→ **Problem statement**:
Reproduce precisely the lines of the listing below, starting with the line that contains "assert (Hmarked : nth_error" and stopping after the line that contains "Forall_forall in *."; include nothing else.
((
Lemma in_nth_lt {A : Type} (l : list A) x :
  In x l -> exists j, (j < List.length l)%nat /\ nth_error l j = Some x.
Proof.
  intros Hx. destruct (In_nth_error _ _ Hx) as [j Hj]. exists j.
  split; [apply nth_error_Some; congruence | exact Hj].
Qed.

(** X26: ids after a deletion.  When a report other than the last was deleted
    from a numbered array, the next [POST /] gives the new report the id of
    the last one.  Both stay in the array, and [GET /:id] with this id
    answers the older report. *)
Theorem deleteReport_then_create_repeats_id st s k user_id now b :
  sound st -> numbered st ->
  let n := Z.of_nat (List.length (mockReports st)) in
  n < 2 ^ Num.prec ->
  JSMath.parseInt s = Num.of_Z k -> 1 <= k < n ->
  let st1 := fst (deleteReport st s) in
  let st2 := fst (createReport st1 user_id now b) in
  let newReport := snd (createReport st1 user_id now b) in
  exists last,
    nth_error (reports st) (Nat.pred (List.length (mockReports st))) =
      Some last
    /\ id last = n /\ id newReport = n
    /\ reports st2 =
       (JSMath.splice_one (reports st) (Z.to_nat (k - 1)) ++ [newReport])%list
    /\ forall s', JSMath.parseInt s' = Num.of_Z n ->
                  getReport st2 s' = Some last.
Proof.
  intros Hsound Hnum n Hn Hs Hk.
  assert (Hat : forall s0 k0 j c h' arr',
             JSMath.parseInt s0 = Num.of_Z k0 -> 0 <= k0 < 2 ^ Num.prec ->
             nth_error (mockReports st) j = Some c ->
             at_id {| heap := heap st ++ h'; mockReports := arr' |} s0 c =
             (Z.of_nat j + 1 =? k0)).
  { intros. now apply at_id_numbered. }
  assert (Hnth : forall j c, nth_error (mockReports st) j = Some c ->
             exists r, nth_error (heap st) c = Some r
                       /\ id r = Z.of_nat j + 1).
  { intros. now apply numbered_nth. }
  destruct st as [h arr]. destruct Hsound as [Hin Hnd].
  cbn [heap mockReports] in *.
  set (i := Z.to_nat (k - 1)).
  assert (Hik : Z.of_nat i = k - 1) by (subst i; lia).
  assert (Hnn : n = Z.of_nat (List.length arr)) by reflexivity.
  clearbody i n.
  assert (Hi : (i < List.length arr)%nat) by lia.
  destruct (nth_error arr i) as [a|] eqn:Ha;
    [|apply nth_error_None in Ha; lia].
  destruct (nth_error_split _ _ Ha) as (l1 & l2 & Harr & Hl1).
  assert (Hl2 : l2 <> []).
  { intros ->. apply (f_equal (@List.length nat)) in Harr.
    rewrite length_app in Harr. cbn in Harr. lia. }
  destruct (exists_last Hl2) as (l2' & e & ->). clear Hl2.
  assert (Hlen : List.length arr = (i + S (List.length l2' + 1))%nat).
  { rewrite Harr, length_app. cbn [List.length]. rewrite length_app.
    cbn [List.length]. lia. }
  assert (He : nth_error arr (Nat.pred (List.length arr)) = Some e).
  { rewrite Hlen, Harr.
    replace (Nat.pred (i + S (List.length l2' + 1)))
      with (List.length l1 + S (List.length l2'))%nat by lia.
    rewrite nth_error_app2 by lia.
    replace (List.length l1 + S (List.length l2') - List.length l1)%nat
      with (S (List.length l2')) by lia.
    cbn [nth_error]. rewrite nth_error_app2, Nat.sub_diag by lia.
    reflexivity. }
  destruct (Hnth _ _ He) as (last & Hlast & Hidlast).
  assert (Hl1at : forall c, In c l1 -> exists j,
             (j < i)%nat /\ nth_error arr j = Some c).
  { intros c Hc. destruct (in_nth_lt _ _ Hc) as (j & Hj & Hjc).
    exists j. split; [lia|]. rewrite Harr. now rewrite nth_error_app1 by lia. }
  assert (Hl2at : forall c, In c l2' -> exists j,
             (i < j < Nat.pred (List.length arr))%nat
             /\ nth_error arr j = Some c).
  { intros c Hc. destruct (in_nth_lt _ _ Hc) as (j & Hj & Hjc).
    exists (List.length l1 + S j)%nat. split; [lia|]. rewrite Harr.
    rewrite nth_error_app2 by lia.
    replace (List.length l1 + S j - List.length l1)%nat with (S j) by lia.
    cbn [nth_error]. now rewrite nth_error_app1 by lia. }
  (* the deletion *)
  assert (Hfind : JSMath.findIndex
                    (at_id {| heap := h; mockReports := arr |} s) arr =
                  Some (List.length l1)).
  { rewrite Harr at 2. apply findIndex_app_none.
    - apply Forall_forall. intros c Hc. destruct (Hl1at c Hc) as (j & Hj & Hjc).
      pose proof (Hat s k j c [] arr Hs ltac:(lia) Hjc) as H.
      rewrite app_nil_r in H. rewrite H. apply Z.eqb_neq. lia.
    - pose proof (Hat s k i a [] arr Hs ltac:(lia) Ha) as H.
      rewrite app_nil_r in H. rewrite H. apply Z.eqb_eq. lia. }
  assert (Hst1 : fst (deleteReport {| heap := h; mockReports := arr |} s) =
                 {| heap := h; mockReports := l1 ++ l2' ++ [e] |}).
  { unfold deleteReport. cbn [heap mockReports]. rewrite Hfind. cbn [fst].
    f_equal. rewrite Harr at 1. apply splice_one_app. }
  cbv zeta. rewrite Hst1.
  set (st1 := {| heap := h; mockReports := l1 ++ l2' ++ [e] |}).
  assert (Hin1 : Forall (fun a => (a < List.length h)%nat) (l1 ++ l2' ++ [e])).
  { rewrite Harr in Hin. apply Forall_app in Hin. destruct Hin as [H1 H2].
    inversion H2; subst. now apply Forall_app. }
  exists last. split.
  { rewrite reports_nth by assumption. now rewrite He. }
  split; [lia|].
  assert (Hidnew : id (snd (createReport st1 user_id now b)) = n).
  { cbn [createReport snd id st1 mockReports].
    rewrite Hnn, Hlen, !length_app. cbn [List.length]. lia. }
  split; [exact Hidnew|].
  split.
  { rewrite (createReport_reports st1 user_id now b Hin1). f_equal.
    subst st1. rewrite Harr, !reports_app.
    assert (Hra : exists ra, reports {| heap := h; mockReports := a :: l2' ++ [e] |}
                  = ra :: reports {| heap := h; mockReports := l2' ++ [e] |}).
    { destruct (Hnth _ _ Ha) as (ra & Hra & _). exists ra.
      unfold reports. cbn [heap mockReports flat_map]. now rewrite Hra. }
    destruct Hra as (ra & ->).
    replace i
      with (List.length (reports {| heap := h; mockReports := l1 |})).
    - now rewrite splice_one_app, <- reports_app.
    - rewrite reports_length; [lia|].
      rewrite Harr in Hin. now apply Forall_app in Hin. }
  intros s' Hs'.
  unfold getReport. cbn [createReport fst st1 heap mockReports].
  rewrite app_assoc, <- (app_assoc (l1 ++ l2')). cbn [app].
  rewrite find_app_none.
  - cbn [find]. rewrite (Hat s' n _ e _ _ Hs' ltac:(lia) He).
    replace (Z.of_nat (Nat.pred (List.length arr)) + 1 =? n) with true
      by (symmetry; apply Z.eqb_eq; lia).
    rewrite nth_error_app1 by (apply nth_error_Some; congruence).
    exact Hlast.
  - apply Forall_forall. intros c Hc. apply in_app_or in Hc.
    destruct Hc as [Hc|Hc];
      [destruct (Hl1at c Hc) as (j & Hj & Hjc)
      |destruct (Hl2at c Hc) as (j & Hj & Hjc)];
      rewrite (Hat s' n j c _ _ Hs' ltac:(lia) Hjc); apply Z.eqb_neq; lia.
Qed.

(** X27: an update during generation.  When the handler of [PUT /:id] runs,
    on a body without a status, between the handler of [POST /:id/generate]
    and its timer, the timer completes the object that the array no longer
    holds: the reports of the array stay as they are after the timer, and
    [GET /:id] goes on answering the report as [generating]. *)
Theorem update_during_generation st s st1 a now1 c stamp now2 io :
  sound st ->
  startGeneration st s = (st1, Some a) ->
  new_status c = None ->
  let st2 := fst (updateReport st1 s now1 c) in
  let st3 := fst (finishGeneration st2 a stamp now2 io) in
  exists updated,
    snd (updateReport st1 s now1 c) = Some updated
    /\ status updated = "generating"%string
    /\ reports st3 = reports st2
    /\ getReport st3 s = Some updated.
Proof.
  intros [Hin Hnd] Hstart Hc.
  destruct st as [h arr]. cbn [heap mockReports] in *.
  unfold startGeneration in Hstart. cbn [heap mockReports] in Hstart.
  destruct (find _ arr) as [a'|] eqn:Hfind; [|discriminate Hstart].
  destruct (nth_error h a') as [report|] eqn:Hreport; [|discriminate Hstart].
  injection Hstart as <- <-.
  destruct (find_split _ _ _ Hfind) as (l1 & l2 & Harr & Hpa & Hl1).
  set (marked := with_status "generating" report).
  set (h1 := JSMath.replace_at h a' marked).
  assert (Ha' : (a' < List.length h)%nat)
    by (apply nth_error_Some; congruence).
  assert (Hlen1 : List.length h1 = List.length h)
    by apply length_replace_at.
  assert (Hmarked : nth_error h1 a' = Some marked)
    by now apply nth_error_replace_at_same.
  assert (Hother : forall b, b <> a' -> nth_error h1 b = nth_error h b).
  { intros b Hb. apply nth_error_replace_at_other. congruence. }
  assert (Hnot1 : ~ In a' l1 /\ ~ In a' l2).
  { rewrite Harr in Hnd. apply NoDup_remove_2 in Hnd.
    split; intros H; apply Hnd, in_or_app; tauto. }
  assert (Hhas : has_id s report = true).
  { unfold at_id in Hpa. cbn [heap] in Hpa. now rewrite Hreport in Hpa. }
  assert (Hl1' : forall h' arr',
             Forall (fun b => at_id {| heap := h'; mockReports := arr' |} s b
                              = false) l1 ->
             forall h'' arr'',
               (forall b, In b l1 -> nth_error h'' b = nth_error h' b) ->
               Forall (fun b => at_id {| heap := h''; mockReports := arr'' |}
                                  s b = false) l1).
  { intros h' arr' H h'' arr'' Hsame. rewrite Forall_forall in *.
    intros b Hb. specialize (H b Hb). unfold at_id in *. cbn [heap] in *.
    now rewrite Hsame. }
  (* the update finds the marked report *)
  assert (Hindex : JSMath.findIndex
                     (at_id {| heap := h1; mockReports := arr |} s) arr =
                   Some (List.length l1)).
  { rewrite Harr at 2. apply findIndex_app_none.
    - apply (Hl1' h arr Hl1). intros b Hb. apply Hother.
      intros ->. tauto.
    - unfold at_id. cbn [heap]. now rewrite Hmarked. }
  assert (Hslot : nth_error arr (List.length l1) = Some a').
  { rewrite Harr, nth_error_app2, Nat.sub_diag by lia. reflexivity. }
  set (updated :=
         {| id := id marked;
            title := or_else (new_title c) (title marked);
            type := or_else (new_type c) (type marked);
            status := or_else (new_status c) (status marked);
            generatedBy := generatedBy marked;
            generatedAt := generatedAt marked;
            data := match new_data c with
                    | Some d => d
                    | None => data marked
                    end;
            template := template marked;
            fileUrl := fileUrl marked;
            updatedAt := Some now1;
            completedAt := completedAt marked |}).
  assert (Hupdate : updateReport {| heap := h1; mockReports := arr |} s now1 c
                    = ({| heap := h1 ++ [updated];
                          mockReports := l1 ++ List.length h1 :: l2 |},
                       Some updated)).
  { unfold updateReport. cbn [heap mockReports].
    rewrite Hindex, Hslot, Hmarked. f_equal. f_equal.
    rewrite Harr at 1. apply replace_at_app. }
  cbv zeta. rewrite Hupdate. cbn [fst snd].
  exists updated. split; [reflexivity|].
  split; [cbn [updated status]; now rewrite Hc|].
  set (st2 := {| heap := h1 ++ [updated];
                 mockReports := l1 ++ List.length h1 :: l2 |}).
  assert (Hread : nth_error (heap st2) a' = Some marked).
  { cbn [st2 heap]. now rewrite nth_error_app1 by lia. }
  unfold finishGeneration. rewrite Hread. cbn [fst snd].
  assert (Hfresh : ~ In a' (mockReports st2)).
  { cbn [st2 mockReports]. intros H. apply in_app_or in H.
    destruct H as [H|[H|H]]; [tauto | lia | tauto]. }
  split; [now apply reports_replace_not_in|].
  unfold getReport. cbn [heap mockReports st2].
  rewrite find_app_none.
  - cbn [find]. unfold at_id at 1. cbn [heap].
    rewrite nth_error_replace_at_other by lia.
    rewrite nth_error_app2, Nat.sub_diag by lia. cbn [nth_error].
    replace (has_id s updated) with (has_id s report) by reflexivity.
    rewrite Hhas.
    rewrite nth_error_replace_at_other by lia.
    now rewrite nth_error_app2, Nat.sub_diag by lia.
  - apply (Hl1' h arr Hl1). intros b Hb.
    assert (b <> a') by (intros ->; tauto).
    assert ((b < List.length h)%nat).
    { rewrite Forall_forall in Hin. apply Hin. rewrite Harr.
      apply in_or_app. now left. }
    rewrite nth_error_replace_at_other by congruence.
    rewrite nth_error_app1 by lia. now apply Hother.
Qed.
))
→ **Written solution**:
  assert (Hmarked : nth_error h1 a' = Some marked)
    by now apply nth_error_replace_at_same.
  assert (Hother : forall b, b <> a' -> nth_error h1 b = nth_error h b).
  { intros b Hb. apply nth_error_replace_at_other. congruence. }
  assert (Hnot1 : ~ In a' l1 /\ ~ In a' l2).
  { rewrite Harr in Hnd. apply NoDup_remove_2 in Hnd.
    split; intros H; apply Hnd, in_or_app; tauto. }
  assert (Hhas : has_id s report = true).
  { unfold at_id in Hpa. cbn [heap] in Hpa. now rewrite Hreport in Hpa. }
  assert (Hl1' : forall h' arr',
             Forall (fun b => at_id {| heap := h'; mockReports := arr' |} s b
                              = false) l1 ->
             forall h'' arr'',
               (forall b, In b l1 -> nth_error h'' b = nth_error h' b) ->
               Forall (fun b => at_id {| heap := h''; mockReports := arr'' |}
                                  s b = false) l1).
  { intros h' arr' H h'' arr'' Hsame. rewrite Forall_forall in *.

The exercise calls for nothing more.